第11話 見えない所を大切にするという健康性

シリーズ「健康住宅の基本」全13話  no.11

健康を築き支えるものは、見かけや表面的な要素よりは見えないものにあると言っても過言ではないだろう。 

 人間の健康を考えてみてもそうだ。お化粧や着るものでいくら装ってみても健康になれるわけではない。五臓六腑、脳、神経、リンパ、筋肉など身体の内部が大切だし、当然、心の在り方もとても大切だ。身体の芯から、心の奥から健康であれば、見かけもきらきらと健康的に輝いてくる。 

 住宅も同様であろう。健康住宅も見かけだけを取り繕うものが多いが、それでは本当に健康な家とはとても言えないだろう。 

 デザイン重視、見かけを一番にする家づくりでは、健康な家になりようはない。 

 人間の骨格は、木造住宅の骨組みすなわち土台・柱・梁などの構造材にあたる。人間の骨粗しょう症は、構造材の腐れに該当するだろう。いずれも見えない所で知らぬ間に進むのも共通している。怖い話だ。 

死ぬまで元気に活動的に生きるのには、骨は最後まで丈夫であってほしい。
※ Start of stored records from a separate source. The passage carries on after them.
(** ** The property descriptors *)

Module Property.

(** The shape of the object literals of [properties]: [name] and [getter]
    are given in every literal, the other keys may be left out. *)
Record t : Type := new {
  name : string;
  getter : string;
  setter : option string;
  outputFormatter : option formatter;
  deprecated : option string
}.

End Property.

Definition properties : list Property.t := [
  {| Property.name := "coinbase"; Property.getter := "eth_coinbase";
     Property.setter := None; Property.outputFormatter := None;
     Property.deprecated := None |};
  {| Property.name := "mining"; Property.getter := "eth_mining";
     Property.setter := None; Property.outputFormatter := None;
     Property.deprecated := None |};
  {| Property.name := "gasPrice"; Property.getter := "eth_gasPrice";
     Property.setter := None;
     Property.outputFormatter := Some formatters_inputNumberFormatter;
     Property.deprecated := None |};
  {| Property.name := "accounts"; Property.getter := "eth_accounts";
     Property.setter := None; Property.outputFormatter := None;
     Property.deprecated := None |};
  {| Property.name := "blockNumber"; Property.getter := "eth_blockNumber";
     Property.setter := None; Property.outputFormatter := Some utils_toDecimal;
     Property.deprecated := None |};
  (* deprecated properties *)
  {| Property.name := "listening"; Property.getter := "net_listening";
     Property.setter := Some "eth_setListening"; Property.outputFormatter := None;
     Property.deprecated := Some "net.listening" |};
  {| Property.name := "peerCount"; Property.getter := "net_peerCount";
     Property.setter := None; Property.outputFormatter := None;
     Property.deprecated := Some "net.peerCount" |};
  {| Property.name := "number"; Property.getter := "eth_number";
     Property.setter := None; Property.outputFormatter := None;
     Property.deprecated := Some "eth.blockNumber" |}
].

(** [module.exports] *)
Record exports : Type := {
  exports_methods : list Method.t;
  exports_properties : list Property.t
}.

Definition module_exports : exports := {|
  exports_methods := methods;
  exports_properties := properties
|}.

(** ** The tables as the specification words them

    The method table of §4.2 and the property enumeration of §4.3, row by
    row, in the specification's vocabulary.  These are compared with the
    arrays above. *)

Module Spec.

(** "fixed `sel`" or "selector (hash/number)". *)
Inductive call_shape : Type :=
| fixed (selector : string)
| selector_hash_number.

(** The formatter columns of the table. *)
Inductive formatter_kind : Set :=
| numeric
| hex
| decimal
| block_arg
| uncle_arg
| call_arg
| transaction_arg
| block_result
| transaction_result.

(** A single transform, or an ordered sequence of per-argument ones. *)
Inductive input_shape : Type :=
| single (k : formatter_kind)
| per_argument (ks : list (option formatter_kind)).

Record method_row : Type := row {
  name : string;
  call : call_shape;
  params : Z;
  inputFormatter : option input_shape;
  outputFormatter : option formatter_kind
}.

Definition method_table : list method_row := [
  row "getBalance" (fixed "eth_getBalance") 2 None (Some numeric);
  row "getStorageAt" (fixed "eth_getStorageAt") 3 None None;
  row "getCode" (fixed "eth_getCode") 2 None None;
  row "getBlock" selector_hash_number 1 (Some (single block_arg)) (Some block_result);
  row "getUncle" selector_hash_number 1 (Some (single uncle_arg)) (Some block_result);
  row "getCompilers" (fixed "eth_getCompilers") 0 None None;
  row "getBlockTransactionCount" selector_hash_number 1 (Some (single hex)) (Some decimal);
  row "getBlockUncleCount" selector_hash_number 1 (Some (single hex)) (Some decimal);
  row "getTransaction" (fixed "eth_getTransactionByHash") 1 None (Some transaction_result);
  row "getTransactionFromBlock" selector_hash_number 2 (Some (single hex)) (Some transaction_result);
  row "getTransactionCount" (fixed "eth_getTransactionCount") 2 None (Some decimal);
  row "call" (fixed "eth_call") 2 (Some (single call_arg)) None;
  row "sendTransaction" (fixed "eth_sendTransaction") 1 (Some (single transaction_arg)) None;
  row "compile.solidity" (fixed "eth_compileSolidity") 1 None None;
  row "compile.lll" (fixed "eth_compileLLL") 1 (Some (single hex)) None;
  row "compile.serpent" (fixed "eth_compileSerpent") 1 (Some (single hex)) None;
  row "flush" (fixed "eth_flush") 0 None None
].

(** §4.3: name, whether a setter is declared, the output formatter, and
    the replacement path of a deprecated alias. *)
Record property_row : Type := prop {
  prop_name : string;
  has_setter : bool;
  prop_outputFormatter : option formatter_kind;
  forwards_to : option string
}.

Definition property_table : list property_row := [
  prop "coinbase" false None None;
  prop "mining" false None None;
  prop "gasPrice" false (Some numeric) None;
  prop "accounts" false None None;
  prop "blockNumber" false (Some decimal) None;
  prop "listening" true None (Some "net.listening");
  prop "peerCount" false None (Some "net.peerCount");
  prop "number" false None (Some "eth.blockNumber")
].

End Spec.

(** *** Reading a descriptor in the specification's vocabulary *)

Definition kind_of (f : formatter) : Spec.formatter_kind :=
  match f with
  | formatters_inputNumberFormatter => Spec.numeric
  | formatters_inputBlockFormatter => Spec.block_arg
  | formatters_inputUncleFormatter => Spec.uncle_arg
  | formatters_inputTransactionFormatter => Spec.transaction_arg
  | formatters_inputCallFormatter => Spec.call_arg
  | formatters_outputBlockFormatter => Spec.block_result
  | formatters_outputTransactionFormatter => Spec.transaction_result
  | utils_toHex => Spec.hex
  | utils_toDecimal => Spec.decimal
  end.

Definition call_shape_of (c : call_field) : Spec.call_shape :=
  match c with
  | CallString s => Spec.fixed s
  | CallFunction _ => Spec.selector_hash_number
  end.

Definition input_shape_of (i : input_formatter) : Spec.input_shape :=
  match i with
  | Single f => Spec.single (kind_of f)
  | PerArgument fs => Spec.per_argument (List.map (option_map kind_of) fs)
  end.

Definition method_shape (m : Method.t) : Spec.method_row := {|
  Spec.name := Method.name m;
  Spec.call := call_shape_of (Method.call m);
  Spec.params := Method.paramCount m;
  Spec.inputFormatter := option_map input_shape_of (Method.inputFormatter m);
  Spec.outputFormatter := option_map kind_of (Method.outputFormatter m)
|}.

Definition property_shape (p : Property.t) : Spec.property_row := {|
  Spec.prop_name := Property.name p;
  Spec.has_setter := bool_decide (is_Some (Property.setter p));
  Spec.prop_outputFormatter := option_map kind_of (Property.outputFormatter p);
  Spec.forwards_to := Property.deprecated p
|}.

(** *** The selector contract in the specification's words *)

(** "a string value beginning with the two-character prefix 0x" *)
Definition starts_with_0x (v : value) : Prop :=
  exists rest, v = VString ("0x" +:+ rest).

(** The test that the five selectors share, for the proofs below. *)
Local Abbreviation hash_test v :=
  (utils.isString v &&& (i ← indexOf v "0x"; mret (i =? 0))).

Ltac selectors :=
  unfold blockCall, transactionFromBlockCall, uncleCall,
    getBlockTransactionCountCall, uncleCountCall.

(** Lookup by name: the first descriptor of the sequence with that name. *)
Definition method_named (n : string) (ms : list Method.t) : option Method.t :=
  List.find (fun m => String.eqb (Method.name m) n) ms.

Definition property_named (n : string) (ps : list Property.t) : option Property.t :=
  List.find (fun p => String.eqb (Property.name p) n) ps.

(** *** What a [call] field can resolve to *)

(** The RPC selectors a [call] can stand for: the string itself, or any
    string the function returns on some argument list. *)
Definition may_yield (c : call_field) (s : string) : Prop :=
  match c with
  | CallString t => t = s
  | CallFunction f => exists args, f args = Ok s
  end.

(** [P] holds of whatever the [call] resolves to, on every argument list;
    a function-valued [call] must return. *)
Definition every_selector (P : string -> Prop) (c : call_field) : Prop :=
  match c with
  | CallString t => P t
  | CallFunction f => forall args, exists s, f args = Ok s /\ P s
  end.

(** * Properties *)

(** ** [String.prototype.indexOf] *)

Lemma append_empty (r : string) : "" +:+ r = r.
Proof. reflexivity. Qed.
家は人間とは違う、家の骨組みは扱い方によっては百年単位で持たすことも可能だ。そういう挑戦をしていく事は、これからの時代ますます大切になっていくだろう。 

家をつくる際の見えない所の主なるものは、構造に関わるものだ。基礎から始まって、土台・柱・梁をメインとした材料。 
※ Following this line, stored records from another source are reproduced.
(** X13.  The age label of a session.  With the age in milliseconds:
    under an hour, and for any timestamp in the future, "Just now"; from one
    hour up to a day, the whole hours elapsed, between 1 and 23, followed by
    "h ago"; from 24 up to 48 hours, "Yesterday", whatever the calendar
    says; from 48 hours on, and for a date that does not parse, the calendar
    date. *)
Theorem formatDate_by_age toLocaleDateString t now :
  Sidebar.formatDate toLocaleDateString None now = toLocaleDateString None /\
  (now - t < 3600000 ->
   Sidebar.formatDate toLocaleDateString (Some t) now = lit "Just now") /\
  (3600000 <= now - t < 24 * 3600000 ->
   exists h, Sidebar.formatDate toLocaleDateString (Some t) now = decimal h ++ lit "h ago" /\
             1 <= h <= 23 /\ h * 3600000 <= now - t < (h + 1) * 3600000) /\
  (24 * 3600000 <= now - t < 48 * 3600000 ->
   Sidebar.formatDate toLocaleDateString (Some t) now = lit "Yesterday") /\
  (48 * 3600000 <= now - t ->
   Sidebar.formatDate toLocaleDateString (Some t) now = toLocaleDateString (Some t)).
Proof.
  unfold Sidebar.formatDate. change (1000 * 60 * 60) with 3600000.
  pose proof (Z.div_mod (now - t) 3600000 ltac:(lia)) as Hdm.
  pose proof (Z.mod_pos_bound (now - t) 3600000 ltac:(lia)) as Hmod.
  set (q := (now - t) / 3600000) in *.
  split; [reflexivity|].
  split; [|split; [|split]]; intros H.
  - destruct (Z.ltb_spec q 1); [reflexivity | lia].
  - exists q. destruct (Z.ltb_spec q 1); [lia|].
    destruct (Z.ltb_spec q 24); [|lia]. split; [reflexivity | lia].
  - destruct (Z.ltb_spec q 1); [lia|].
    destruct (Z.ltb_spec q 24); [lia|].
    destruct (Z.ltb_spec q 48); [reflexivity | lia].
  - destruct (Z.ltb_spec q 1); [lia|].
    destruct (Z.ltb_spec q 24); [lia|].
    destruct (Z.ltb_spec q 48); [lia | reflexivity].
Qed.

Lemma formatDate_by_age_witness :
  Sidebar.formatDate (fun _ => lit "Jan 1") (Some 1000) (1000 + 5 * 3600000 + 17) =
    lit "5h ago" /\
  Sidebar.formatDate (fun _ => lit "Jan 1") (Some 1000) 0 = lit "Just now" /\
  Sidebar.formatDate (fun _ => lit "Jan 1") (Some 0) (47 * 3600000) = lit "Yesterday" /\
  Sidebar.formatDate (fun _ => lit "Jan 1") (Some 0) (48 * 3600000) = lit "Jan 1".
Proof.
  split; [reflexivity|]. split.
  - apply (proj1 (proj2 (formatDate_by_age (fun _ => lit "Jan 1") 1000 0))). reflexivity.
  - split.
    + apply (proj1 (proj2 (proj2 (proj2
               (formatDate_by_age (fun _ => lit "Jan 1") 0 (47 * 3600000)))))).
      split; [discriminate | reflexivity].
    + apply (proj2 (proj2 (proj2 (proj2
               (formatDate_by_age (fun _ => lit "Jan 1") 0 (48 * 3600000)))))).
      discriminate.
Defined.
最近ではケミカル問題もある。主に集成材や合板の接着剤に使用されるホルムアルデヒドだが、これも目には見えない。 

これらの問題は、家をつくる材料さえ変えれば解決できるように考える方もいるかもしれないが、それだけではない。 

例えば、土台・柱・梁などの構造材を集成材ではなく無垢の木に変える。内装材もホルムアルデヒドを含まない素材や無垢の板などを選択すれば、一件落着のようだが、そう単純でもない。 

無垢の木は大変に素晴らしい材料だが、その本来の性能を発揮できる環境は限られている。それは風通しのいい自然に近い状態に使われてこそ生きてくる。閉じ込められたような環境では、呼吸が阻害された状況になり、腐朽菌の繁殖を招きやすくなる。 
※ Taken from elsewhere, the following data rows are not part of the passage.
(** [volume_present(name, bricks, stripe, replica, device_vg, transport,
    start, force)], lines 91-178. *)
Definition volume_present (opts : Opts) (name : string) (bricks : list string)
    (stripe replica : option Z) (device_vg : bool) (transport : string)
    (start force : bool) : prog result :=
  let ret := ret0 name in
  if check_name name "a-zA-Z0-9._-" then
    let ret := <["comment" := py_str "Invalid characters in volume name."]> ret in
    Return ret
  else
  volumes <- glusterfs_list_volumes ;;
  if negb (bool_decide (name ∈ volumes)) then
    if test opts then
      let comment := "Volume " ++ name ++ " will be created" in
      let comment := if start then comment ++ " and started" else comment in
      let ret := <["comment" := py_str comment]> ret in
      let ret := <["result" := py_none]> ret in
      Return ret
    else
    vol_created <- glusterfs_create_volume name bricks stripe replica
                     device_vg transport start force ;;
    if negb vol_created then
      let ret := <["comment" := py_str ("Creation of volume " ++ name ++
                   " failed. Check logs for further information")]> ret in
      Return ret
    else
    let old_volumes := volumes in
    volumes <- glusterfs_list_volumes ;;
    let ret :=
      if bool_decide (name ∈ volumes) then
        let ret := <["changes" := new_old (PList volumes) (PList old_volumes)]> ret in
        <["comment" := py_str ("Volume " ++ name ++ " is created")]> ret
      else ret in
    volume_present_start opts name start ret
  else
    let ret := <["comment" := py_str ("Volume " ++ name ++ " already exists")]> ret in
    volume_present_start opts name start ret.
逆に風通しのいい場所に置かれれば、木材は乾燥状態を保つことができ腐朽菌の出番はなくなり寿命は格段に延びる。 

またどんな仕事でも共通して言えることだろうが、表面から見える所、仕上がりばかりに気を使っても決していい仕事にはならない。表には出てこない過程にこそ重要性がある。家づくりも全く同じだ。隠れてしまう所を丁寧にすることが大切になる。